THRUSHES' NEST ON THE GROUND.-Whilst rambling in the neighbourhood of Dromore, co. Down, lately, I discovered a fine thrushes' nest with four eggs, situated in long grass on the ground. It was near a river, and close to a shrubbery. I should like to know if it is unusual for thrushes to build on the ground.-F. J. Bigger, Belfast.

BEFORE DARWINISTS WERE METAMORPHOSISTS. -It is pleasant to think that in the middle ages Rochester Priory possessed its Book of Flowers and its description of Noah's Ark, and to learn that monasteries equipped their divines and metamor phosists as well as their knights of the sword, for to them was entrusted the formation of language and ideas which mould themselves with difficulty to the age.
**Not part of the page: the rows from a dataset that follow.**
(** C6 on a pair with two boxes per frame at capacity 3, of which only the
    first of frame A and the first of frame B correspond, every draw 1/2:
    the call returns, rows 0 and 2 of both frames are boxes and row 1 is
    padding, and the second box of each frame, now at row 2, has its
    no-match entry set; the matrix is
    [[1, 0, 0, 0], [0, 0, 0, 0], [0, 0, 0, 1], [0, 0, 1, 0]]. *)
Lemma no_match_row_and_column_witness :
  unit_tape Examples.half_world /\
  img_next Examples.pair3 = Some Examples.frame100 /\
  (exists r wd',
     ResizeShuffleBoxes_call Examples.shuffle3 Examples.pair3
                             Examples.half_world = (Ok r, wd')) /\
  exists (r : shuffled) (wd' : world) (lab : matrix),
    ResizeShuffleBoxes_call Examples.shuffle3 Examples.pair3
                            Examples.half_world = (Ok r, wd') /\
    sh_labels r = Some lab /\
    snd (sh_boxes_pre r) = [true; false; true; true] /\
    snd (sh_boxes_next r) = Some [true; false; true; true] /\
    (entry lab 0 0 = 1 /\ entry lab 0 1 = 0 /\ entry lab 0 2 = 0 /\
     entry lab 0 3 = 0) /\
    (entry lab 1 0 = 0 /\ entry lab 1 1 = 0 /\ entry lab 1 2 = 0 /\
     entry lab 1 3 = 0) /\
    (entry lab 2 0 = 0 /\ entry lab 2 1 = 0 /\ entry lab 2 2 = 0 /\
     entry lab 2 3 = 1) /\
    (entry lab 3 0 = 0 /\ entry lab 3 1 = 0 /\ entry lab 3 2 = 1 /\
     entry lab 3 3 = 0) /\
    exists (bn : list box) (lab0 lab1 : matrix)
           (rows_pre rows_next : list padded_box)
           (mask_pre mask_next : list bool) (p q : list nat),
      boxes_next Examples.pair3 = Some bn /\
      labels Examples.pair3 = Some lab0 /\
      sh_labels r = Some lab1 /\
      sh_boxes_pre r = (rows_pre, mask_pre) /\
      sh_boxes_next r = (Some rows_next, Some mask_next) /\
      nrow lab1 = (3 + 1)%nat /\ ncol lab1 = (3 + 1)%nat /\
      length mask_pre = (3 + 1)%nat /\ length mask_next = (3 + 1)%nat /\
      nth 3 mask_pre false = true /\ nth 3 mask_next false = true /\
      Permutation p (seq 0 3) /\ Permutation q (seq 0 3) /\
      (forall i, (i < 3)%nat ->
         (nth i mask_pre false = true ->
          exists b, nth_error (boxes_pre Examples.pair3) (nth i p 0%nat)
                    = Some b /\
                    nth i rows_pre inf_row = row_of_box b) /\
         (nth i mask_pre false = false ->
          nth_error (boxes_pre Examples.pair3) (nth i p 0%nat) = None /\
          nth i rows_pre inf_row = inf_row)) /\
      (forall j, (j < 3)%nat ->
         (nth j mask_next false = true ->
          exists b, nth_error bn (nth j q 0%nat) = Some b /\
                    nth j rows_next inf_row = row_of_box b) /\
         (nth j mask_next false = false ->
          nth_error bn (nth j q 0%nat) = None /\
          nth j rows_next inf_row = inf_row)) /\
      (forall i j, (i < 3)%nat -> (j < 3)%nat ->
         entry lab1 i j = entry lab0 (nth i p 0%nat) (nth j q 0%nat)) /\
      (forall i, (i < 3)%nat ->
         (entry lab1 i 3 == 1 <->
          nth i mask_pre false = true /\ row_sum_first lab1 i 3 == 0) /\
         row_sum_first lab1 i 3 == row_sum_first lab0 (nth i p 0%nat) 3) /\
      (forall j, (j < 3)%nat ->
         (entry lab1 3 j == 1 <->
          nth j mask_next false = true /\ col_sum_first lab1 j 3 == 0) /\
         col_sum_first lab1 j 3 == col_sum_first lab0 (nth j q 0%nat) 3) /\
      (forall k, (k < length (boxes_pre Examples.pair3))%nat ->
         row_sum_first lab0 k 3 == 0 ->
         exists i, (i < 3)%nat /\ nth i p 0%nat = k /\
                   nth i mask_pre false = true /\ entry lab1 i 3 == 1) /\
      (forall k, (k < length bn)%nat ->
         col_sum_first lab0 k 3 == 0 ->
         exists j, (j < 3)%nat /\ nth j q 0%nat = k /\
                   nth j mask_next false = true /\ entry lab1 3 j == 1).
Proof.
  split; [exact half_world_unit|]. split; [reflexivity|].
  pose proof (no_match_row_and_column Examples.shuffle3 Examples.pair3
                Examples.frame100 Examples.half_world half_world_unit
                eq_refl) as H.
  cbv zeta in H. destruct H as [Hret Hall].
  split.
  - apply (Hret Examples.two_boxes Examples.lab3 eq_refl eq_refl);
      cbn; lia.
  - assert (Hrun : exists r wd' lab,
               ResizeShuffleBoxes_call Examples.shuffle3 Examples.pair3
                                       Examples.half_world = (Ok r, wd') /\
               sh_labels r = Some lab /\
               snd (sh_boxes_pre r) = [true; false; true; true] /\
               snd (sh_boxes_next r) = Some [true; false; true; true] /\
               (entry lab 0 0 = 1 /\ entry lab 0 1 = 0 /\ entry lab 0 2 = 0 /\
                entry lab 0 3 = 0) /\
               (entry lab 1 0 = 0 /\ entry lab 1 1 = 0 /\ entry lab 1 2 = 0 /\
                entry lab 1 3 = 0) /\
               (entry lab 2 0 = 0 /\ entry lab 2 1 = 0 /\ entry lab 2 2 = 0 /\
                entry lab 2 3 = 1) /\
               (entry lab 3 0 = 0 /\ entry lab 3 1 = 0 /\ entry lab 3 2 = 1 /\
                entry lab 3 3 = 0)).
    { eexists. eexists. eexists. split; [lazy; reflexivity|].
      split; [reflexivity|]. split; [reflexivity|]. split; [reflexivity|].
      repeat split; reflexivity. }
    destruct Hrun as (r & wd' & lab & Hrun & Hl & Hm1 & Hm2 & R0 & R1 & R2 & R3).
    exists r, wd', lab.
    split; [exact Hrun|]. split; [exact Hl|]. split; [exact Hm1|].
    split; [exact Hm2|]. split; [exact R0|]. split; [exact R1|].
    split; [exact R2|]. split; [exact R3|].
    exact (Hall r wd' Hrun).
Defined.
(** * Tabular SARSA agent ([reinforcement/agent.py], class [AgentQ])

    A shallow embedding of the value table, the greedy policy and the
    training loop of [AgentQ], followed by the properties of the
    specification that were checked against it.

    Python floats (and numpy's float64) are Rocq's primitive binary64
    floats: every arithmetic operation and comparison below is the IEEE 754
    one that Python performs. *)

From Stdlib Require Import ZArith List Bool Lia Floats.
From stdpp Require Import base option list gmap strings.

Set Default Proof Using "Type".
Set Warnings "-inexact-float".

(** ** Python values used by the agent *)

(** The exceptions the modelled code can raise. *)
Inductive exn : Set :=
| KeyError
| IndexError
| ValueError
| UnboundLocalError.

(** Result of running a piece of Python: a value, an exception, or no answer
    within the number of loop iterations allowed ([while True] has no bound of
    its own). *)
Inductive outcome (A : Type) : Type :=
| Returned (a : A)
| Raised (e : exn)
| OutOfFuel.
Arguments Returned {A} a.
Arguments Raised {A} e.
Arguments OutOfFuel {A}.

(** [Action] of [reinforcement/joc.py], with the four members that
    [AgentQ._action_to_symbol] lists. *)
Inductive Action : Set := MOVE_LEFT | MOVE_RIGHT | MOVE_UP | MOVE_DOWN.

(** Modelled from the spec: [Status] is declared in [reinforcement/joc.py],
    which is not part of the sources; [train] only tests membership in
    [(Status.WIN, Status.LOSE)], and the spec names the remaining value
    IN_PROGRESS. *)
Inductive Status : Set := IN_PROGRESS | WIN | LOSE.

#[global] Instance Action_eq_dec : EqDecision Action.
Proof. solve_decision. Defined.

Definition Action_to_nat (a : Action) : nat :=
  match a with MOVE_LEFT => 0 | MOVE_RIGHT => 1 | MOVE_UP => 2 | MOVE_DOWN => 3 end.

Definition Action_of_nat (n : nat) : option Action :=
  match n with
  | 0 => Some MOVE_LEFT | 1 => Some MOVE_RIGHT
  | 2 => Some MOVE_UP | 3 => Some MOVE_DOWN
  | _ => None
  end.
Lemma registries_ok_enablePhysics (NAME : string) (s : Peng3D) :
  registries_ok s -> registries_ok (enablePhysics NAME s).
Proof.
  intros Hok. unfold enablePhysics.
  destruct (objects s !! NAME) as [obj|] eqn:Hobj; [|exact Hok].
  destruct (negb (Three.isMesh obj)); [exact Hok|].
  destruct (physicsBodies s !! NAME);
    (eapply (registries_ok_body s); [| | |exact Hok]; [eauto | reflexivity..]).
Qed.

Lemma registries_ok_setPhysProp (NAME PROP : string) (VAL : float) (s s' : Peng3D) :
  setPhysProp NAME PROP VAL s = Normal s' \/ setPhysProp NAME PROP VAL s = Throw s' ->
  registries_ok s -> registries_ok s'.
Proof.
  intros Hend Hok. unfold setPhysProp in Hend.
  destruct (physicsBodies s !! NAME) as [body|] eqn:Hbody;
    [|destruct Hend as [H | H]; inversion H; subst; exact Hok].
  assert (is_Some (objects s !! NAME)) as Hobj by (apply Hok; eauto).
  destruct (String.eqb PROP "fixed").
  - destruct (objectPhysData s !! NAME); destruct Hend as [H | H];
      inversion H; subst; try exact Hok.
    eapply (registries_ok_body s); [exact Hobj | reflexivity | reflexivity | exact Hok].
  - destruct (objectPhysData s !! NAME) as [pd|].
    + destruct (Cannon.material body);
        destruct (Cannon.World_getContactMaterial _ _ _);
        destruct Hend as [H | H]; inversion H; subst;
        (eapply (registries_ok_body s);
         [exact Hobj | reflexivity | reflexivity | exact Hok]).
    + destruct (String.eqb PROP "friction" || String.eqb PROP "bounciness");
        [destruct Hend as [H | H]; inversion H; subst; exact Hok|].
      destruct (Cannon.material body); destruct Hend as [H | H];
        inversion H; subst; try exact Hok;
        (eapply (registries_ok_body s);
         [exact Hobj | reflexivity | reflexivity | exact Hok]).
Qed.
(** * CppBigInt: the [BigInt] value type of [Main.cpp]

    A shallow embedding of the arbitrary-precision integer of
    [src/Main.cpp] and the properties its specification states.

    Conventions of the embedding.
    - A [uint32_t] or [uint64_t] is a [Z]; where the C++ arithmetic can wrap,
      the wrap is written out with [u32] and [u64].
    - [std::vector<uint32_t>] is a [list Z], least significant word first.
      Reading [v[i]] or [v.back()] outside the vector is undefined behaviour in
      C++; it is the outcome [Undefined OutOfBounds] here.
    - A loop that runs upwards over the words recurses over the list; a loop
      that runs from the most significant word downwards recurses over the
      tail first.
    - [operator+] and [operator-] call each other, and two loops ([divmod]'s
      correction loop and the printing loop) have no syntactic bound: these
      take a [fuel] argument and answer [OutOfFuel] when it is used up.
    - Word counts are mathematical integers.  This is exact as long as a
      magnitude has fewer than [2^31] words; the one [int] product that
      overflows earlier, [32 * i] in [divmod], is checked explicitly, and so
      are the [size_t] difference [n - m + 1] of [divmod], which wraps when
      the shifted dividend is shorter than the shifted divisor, and the cast
      of [n - m] to [int]. *)

From Stdlib Require Import ZArith Lia String Ascii.
From stdpp Require Import base numbers list.

Local Open Scope Z_scope.

(** ** Machine integers and outcomes *)

Definition u32 (z : Z) : Z := z mod 2 ^ 32.
Definition u64 (z : Z) : Z := z mod 2 ^ 64.

(** [0xFFFFFFFF] *)
Definition mask32 : Z := 4294967295.

Definition is_word (d : Z) : Prop := 0 <= d < 2 ^ 32.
The maiden of sweet seventeen who has watched the alkanet drop its sad bells one by one in the shadows, and who has striven to think that flower of blue was once the athlete Hyacinthus killed by a quoit, will readily pardon the helpful monk who be thought him to supplement the grand fiats with some

small compliancy on the part of the nature herself drawn from so dreamy a source; for poor man, great in Genesis and the Classics, museums and microscopes, had never conjured up a phantom of Darwinism to expound that a dull order was Heaven's first law. Thus the writer of the Natural History, 1270, alphabetically arranged, after prefacing an arbitrary idea of the creation of man borrowed from the Latin, proceeds to describe the animals, birds, sea and river animals, reptiles, fish and insects, in groups as the Biblical idea directed; beginning otherwise methodically with A is the ass, and including among his freight of two hundred and eighty, or thereabouts, Pegasus and the Phenix. Yet the transaction is not wholly incurious, since the social ways of the beavers in the forests of Poland, according to Jacob, appears drawn from life, while the proclivities of the boar and bear in Germany are detailed with a gush and gastronomic relish. For the same reason, an enquiry as to the origin of Perpetual Motion in a Prime Mover of Infinite Power, inspired the logician of those days with an uncomfortable notion of stupendous violence since none had pushed generation to its limits and observed the working of the great in the infinitely little. Who will not allow that Darwinism is an advance on the score of integrity?— A. H. Swinton.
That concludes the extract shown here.